» WORK TASK
Copy out exactly the stretch of the listing below that begins at the line containing "(** The addresses" and ends at the line containing "End Racing.", and copy nothing outside it.

» DATA UNDER STUDY
---------------

(* ===== verification/Tools.v ===== *)
(** * tools: the racer and the auto-paying proxy; settings/testutil

    tools/racer.go loads a processing server with concurrent requests; its goroutines
    share two pools of addresses. tools/regtest/auto-paying-proxy.go stands between the
    wallet and its node and pays 2 BTC to each new address. Running a command, HTTP and
    random choices are parameters. *)
From Stdlib Require Import Ascii.
From S2P Require Import Prelude.
From S2P Require Import Go.
From S2P Require Import Json.
From S2P Require Import Bitcoin.
From S2P Require Import TxTypes.
From S2P Require Import EventTypes.
From S2P Require Import World.
From S2P Require Import Effects.
From S2P Require Import Withdraw.
From S2P Require Import Rpc.
From S2P Require Import Settings.
From S2P Require Import Api.
From S2P Require Import Client.
Local Open Scope Z_scope.

(** ** tools/racer.go *)

(** The two slices, each behind its mutex: an operation on one is one step. *)
Record Pools := mkPools { accounts : list string; clientAddresses : list string }.

(** [exec.Command(args).Output()]: the output, and an error that is an [*exec.ExitError]
    ([true]) or another one, as when the command was not found *)
Class ExecLib := { exec_Output : list string -> M (string * option bool) }.

(** [s[len(s)-1]] and [s[:len(s)-1]] *)
Definition pop_last (l : list string) : option (string * list string) :=
  match reverse l with [] => None | x :: rest => Some (x, reverse rest) end.

Definition getAccountAddress (p : Pools) : string * Pools :=
  match pop_last (accounts p) with
  | None => ("", p)
  | Some (res, rest) => (res, mkPools rest (clientAddresses p))
  end.

Definition getClientAddress (p : Pools) : string * Pools :=
  match pop_last (clientAddresses p) with
  | None => ("", p)
  | Some (res, rest) => (res, mkPools (accounts p) rest)
  end.

Definition addAccountAddress (address : string) (p : Pools) : Pools :=
  mkPools (accounts p ++ [address]) (clientAddresses p).
Definition addClientAddress (address : string) (p : Pools) : Pools :=
  mkPools (accounts p) (clientAddresses p ++ [address]).

(** [strings.TrimSpace] on ASCII *)
Fixpoint trim_left (s : string) : string :=
  match s with
  | String c s' => if is_space c then trim_left s' else s
  | EmptyString => ""
  end.
Fixpoint trim_right (s : string) : string :=
  match s with
  | String c s' => match trim_right s' with
                   | EmptyString => if is_space c then "" else String c ""
                   | t => String c t
                   end
  | EmptyString => ""
  end.
Definition TrimSpace (s : string) : string := trim_right (trim_left s).

Definition bitcoin_cli (args : list string) : list string :=
  ["docker"; "exec"; "regtest_node3_1"; "bitcoin-cli"; "-regtest"] ++ args.

Section Racer.
Context {D : DecimalLib} {U : UuidLib} {L : UrlLib} {CT : ClientTransport} {X : ExecLib}.
Context (c : Client).

(** The error is asserted to be an [*exec.ExitError] for the log. *)
Definition run_command (args : list string) : M string :=
  '(out, err) ← exec_Output (bitcoin_cli args);
  match err with
  | Some false => panic "interface conversion: error is *exec.Error, not *exec.ExitError"
  | _ => mret out
  end.

(** An action is a sequence of parts, between which other goroutines run: what it takes
    from a pool, its calls, and what it puts into a pool. The state of a goroutine: *)
Inductive Action :=
| Idle
| StoringWallet (address : string)                             (* makeAndStoreWallet *)
| Withdrawing (address : string) (addrWasCreated : bool)       (* makeWithdraw *)
| Depositing (accountAddr : string) (addrWasCreated : bool).   (* makeDeposit *)

Definition makeWallet : M string :=
  r ← try (NewWallet_client c (Some (JObj [("Test", JStr "123")])));
  mret (match r with inl w => acc_Address w | inr _ => "" end).

Definition makeClientAddress : M string :=
  out ← run_command ["getnewaddress"]; mret (TrimSpace out).

(** The first part, with the pool operation that starts the action *)
Definition start_withdraw (p : Pools) : M (Action * Pools) :=
  let '(addr, p) := getClientAddress p in
  if decide (addr <> "") then mret (Withdrawing addr false, p)
  else
    addr ← makeClientAddress;
    mret (if decide (addr = "") then Idle else Withdrawing addr true, p).

Definition start_deposit (p : Pools) : M (Action * Pools) :=
  let '(accountAddr, p) := getAccountAddress p in
  if decide (accountAddr <> "") then mret (Depositing accountAddr false, p)
  else
    accountAddr ← makeWallet;
    mret (if decide (accountAddr = "") then Idle else Depositing accountAddr true, p).

(** [log.Fatalf] on a constant that is not an amount *)
Definition constant_amount (s : string) : M BTCAmount :=
  match BTCAmountFromStringedFloat s with Ok a => mret a | _ => panic "os.Exit(1)" end.

(** The calls of the middle part; their results are only logged. *)
Definition request_withdraw (addr : string) : M unit :=
  amount ← constant_amount "0.24";
  fee ← constant_amount "0.0003";
  try (Withdraw_client c (mkWithdrawRequest uuid_Nil addr amount fee "" JNull)) ;; mret tt.

Definition send_deposit (accountAddr : string) : M unit :=
  run_command ["sendtoaddress"; accountAddr; "0.4"] ;; mret tt.

Definition genBlocks : M unit := run_command ["generate"; "2"] ;; mret tt.

(** The last part: an address that was made by the action goes to its pool. *)
Definition finish (a : Action) (p : Pools) : Pools :=
  match a with
  | StoringWallet address => if decide (address <> "") then addAccountAddress address p else p
  | Withdrawing addr true => addClientAddress addr p
  | Depositing addr true => addAccountAddress addr p
  | _ => p
  end.

(** The four actions, run by one goroutine alone *)
Definition makeAndStoreWallet (p : Pools) : M Pools :=
  address ← makeWallet; mret (finish (StoringWallet address) p).

Definition makeWithdraw (p : Pools) : M Pools :=
  '(a, p) ← start_withdraw p;
  match a with
  | Withdrawing addr _ => request_withdraw addr ;; mret (finish a p)
  | _ => mret p
  end.

Definition makeDeposit (p : Pools) : M Pools :=
  '(a, p) ← start_deposit p;
  match a with
  | Depositing addr _ => send_deposit addr ;; mret (finish a p)
  | _ => mret p
  end.

Definition actions : list (Pools -> M Pools) :=
  [makeAndStoreWallet; makeDeposit; makeWithdraw; (fun p => genBlocks ;; mret p)].

(** [race] for the choices that were drawn *)
Fixpoint race (choices : list nat) (p : Pools) : M Pools :=
  match choices with
  | [] => mret p
  | i :: choices =>
      p ← (match actions !! (i mod length actions)%nat with Some action => action p | None => mret p end);
      race choices p
  end.

End Racer.

(** [PersistentPreRun]: the URL of the server *)
Definition racer_apiURL (address : string) : string :=
  match strip "http" address with Some _ => address | None => "http://" +:+ address end.

(** *** The goroutines beside each other
    A step of one goroutine is one part of its action; addresses that are made are new,
    which is what a node promises. Between finding a pool empty and having made an
    address for it, other goroutines may have filled the pool. *)
Section Racing.

(** The addresses of the pools and of the goroutines' actions *)
Definition held (a : Action) : list string :=
  match a with
  | Idle => []
  | StoringWallet s => if decide (s = "") then [] else [s]
  | Withdrawing s _ | Depositing s _ => [s]
  end.

Definition in_use (goroutines : list Action) (p : Pools) : list string :=
  accounts p ++ clientAddresses p ++ (goroutines ≫= held).

(** In [step_wallet] the address is "" when the call failed. *)
Inductive racer_step : list Action * Pools -> list Action * Pools -> Prop :=
| step_wallet i gs p address :
    gs !! i = Some Idle -> (address <> "" -> address ∉ in_use gs p) ->
    racer_step (gs, p) (<[i := StoringWallet address]> gs, p)
| step_take_client i gs p addr p' :
    gs !! i = Some Idle -> getClientAddress p = (addr, p') -> addr <> "" ->
    racer_step (gs, p) (<[i := Withdrawing addr false]> gs, p')
| step_make_client i gs p addr :
    gs !! i = Some Idle -> addr <> "" -> addr ∉ in_use gs p ->
    racer_step (gs, p) (<[i := Withdrawing addr true]> gs, p)
| step_take_account i gs p addr p' :
    gs !! i = Some Idle -> getAccountAddress p = (addr, p') -> addr <> "" ->
    racer_step (gs, p) (<[i := Depositing addr false]> gs, p')
| step_make_account i gs p addr :
    gs !! i = Some Idle -> addr <> "" -> addr ∉ in_use gs p ->
    racer_step (gs, p) (<[i := Depositing addr true]> gs, p)
| step_finish i gs p a :
    gs !! i = Some a -> racer_step (gs, p) (<[i := Idle]> gs, finish a p).

Inductive racer_reach (n : nat) : list Action * Pools -> Prop :=
| racer_init : racer_reach n (replicate n Idle, mkPools [] [])
| racer_more s s' : racer_reach n s -> racer_step s s' -> racer_reach n s'.

End Racing.

(** ** tools/regtest/auto-paying-proxy.go *)

(** A body: what reading it gives; [None] is a nil body *)
Record HttpMessage := mkHttpMessage { hm_body : option (outcome string); hm_authorization : string }.

Class ProxyLib := {
  http_RoundTrip : HttpMessage -> M HttpMessage;               (* http.DefaultTransport *)
  http_Do : string -> string -> string -> M (outcome string);  (* url, body, authorization: the body *)
}.

Section Proxy.
Context {P : ProxyLib}.
Variable payingNodeAddr : string.

Definition bitcoindRequest_UnmarshalJSON (j : json) : outcome string :=
  is_struct j ;; unmarshal_string (struct_field "Method" j).

Definition unmarshal_node_error (j : json) : outcome (Z * string) :=
  is_struct j ;;
  code ← unmarshal_int (struct_field "Code" j);
  message ← unmarshal_string (struct_field "Message" j);
  Ok (code, message).

Definition bitcoindResponse_UnmarshalJSON (j : json) : outcome (string * option (Z * string)) :=
  is_struct j ;;
  result ← unmarshal_string (struct_field "Result" j);
  error ← unmarshal_ptr unmarshal_node_error (struct_field "Error" j);
  Ok (result, error).

Definition unmarshal_text {A} (dec : json -> outcome A) (text : string) : outcome A :=
  j ← of_option ErrJSON (parse_json text); dec j.

(** The payment: its failures are only logged. *)
Definition addMoneyToWalletAfterDelay (address authorization : string) : M unit :=
  log_act (ASleep 1) ;;
  let requestBody := json_text (JObj [("method", JStr "sendtoaddress");
                                      ("params", JArr [JStr address; JNum "2"])]) in
  try (http_Do ("http://" +:+ payingNodeAddr) requestBody authorization) ;; mret tt.

(** What [RoundTrip] returns, and the payment that it starts in another goroutine *)
Definition RoundTrip (req : HttpMessage) : M (HttpMessage * option (string * string)) :=
  '(isGetNewAddress, authorization, req) ← (
    match hm_body req with
    | None => mret (false, "", req)
    | Some body =>
        bodyBytes ← lift body;
        let req := mkHttpMessage (Some (Ok bodyBytes)) (hm_authorization req) in
        method ← lift (unmarshal_text bitcoindRequest_UnmarshalJSON bodyBytes);
        if decide (method = "getnewaddress") then mret (true, hm_authorization req, req)
        else mret (false, "", req)
    end);
  res ← http_RoundTrip req;
  if negb isGetNewAddress then mret (res, None)
  else
    match hm_body res with
    | None => mret (res, None)
    | Some body =>
        bodyBytes ← lift body;
        let res := mkHttpMessage (Some (Ok bodyBytes)) (hm_authorization res) in
        match unmarshal_text bitcoindResponse_UnmarshalJSON bodyBytes with
        | Ok (address, None) => mret (res, Some (address, authorization))
        | Panic p => panic p
        | _ => mret (res, None)
        end
    end.

End Proxy.

(** ** settings/testutil/settings_mock.go *)

(** The values that the tests put into [Data] *)
Inductive MockValue :=
| MockString (s : string) | MockInt (z : Z) | MockAmount (a : BTCAmount) | MockOther.

Record SettingsMock := mkSettingsMock { Data : gmap string MockValue }.

Definition mock_GetString (s : SettingsMock) (key : string) : string :=
  match Data s !! key with Some (MockString st) => st | _ => "" end.
Definition mock_GetStringMandatory (s : SettingsMock) (key : string) : string :=
  match Data s !! key with Some (MockString st) => st | _ => "" end.
Definition mock_GetInt (s : SettingsMock) (key : string) : Z :=
  match Data s !! key with Some (MockInt i) => i | _ => 0 end.
Definition mock_GetBTCAmount (s : SettingsMock) (key : string) : BTCAmount :=
  match Data s !! key with Some (MockAmount a) => a | _ => 0 end.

---------------

» RESULT OF THIS EXERCISE
(** The addresses of the pools and of the goroutines' actions *)
Definition held (a : Action) : list string :=
  match a with
  | Idle => []
  | StoringWallet s => if decide (s = "") then [] else [s]
  | Withdrawing s _ | Depositing s _ => [s]
  end.

Definition in_use (goroutines : list Action) (p : Pools) : list string :=
  accounts p ++ clientAddresses p ++ (goroutines ≫= held).

(** In [step_wallet] the address is "" when the call failed. *)
Inductive racer_step : list Action * Pools -> list Action * Pools -> Prop :=
| step_wallet i gs p address :
    gs !! i = Some Idle -> (address <> "" -> address ∉ in_use gs p) ->
    racer_step (gs, p) (<[i := StoringWallet address]> gs, p)
| step_take_client i gs p addr p' :
    gs !! i = Some Idle -> getClientAddress p = (addr, p') -> addr <> "" ->
    racer_step (gs, p) (<[i := Withdrawing addr false]> gs, p')
| step_make_client i gs p addr :
    gs !! i = Some Idle -> addr <> "" -> addr ∉ in_use gs p ->
    racer_step (gs, p) (<[i := Withdrawing addr true]> gs, p)
| step_take_account i gs p addr p' :
    gs !! i = Some Idle -> getAccountAddress p = (addr, p') -> addr <> "" ->
    racer_step (gs, p) (<[i := Depositing addr false]> gs, p')
| step_make_account i gs p addr :
    gs !! i = Some Idle -> addr <> "" -> addr ∉ in_use gs p ->
    racer_step (gs, p) (<[i := Depositing addr true]> gs, p)
| step_finish i gs p a :
    gs !! i = Some a -> racer_step (gs, p) (<[i := Idle]> gs, finish a p).

Inductive racer_reach (n : nat) : list Action * Pools -> Prop :=
| racer_init : racer_reach n (replicate n Idle, mkPools [] [])
| racer_more s s' : racer_reach n s -> racer_step s s' -> racer_reach n s'.

End Racing.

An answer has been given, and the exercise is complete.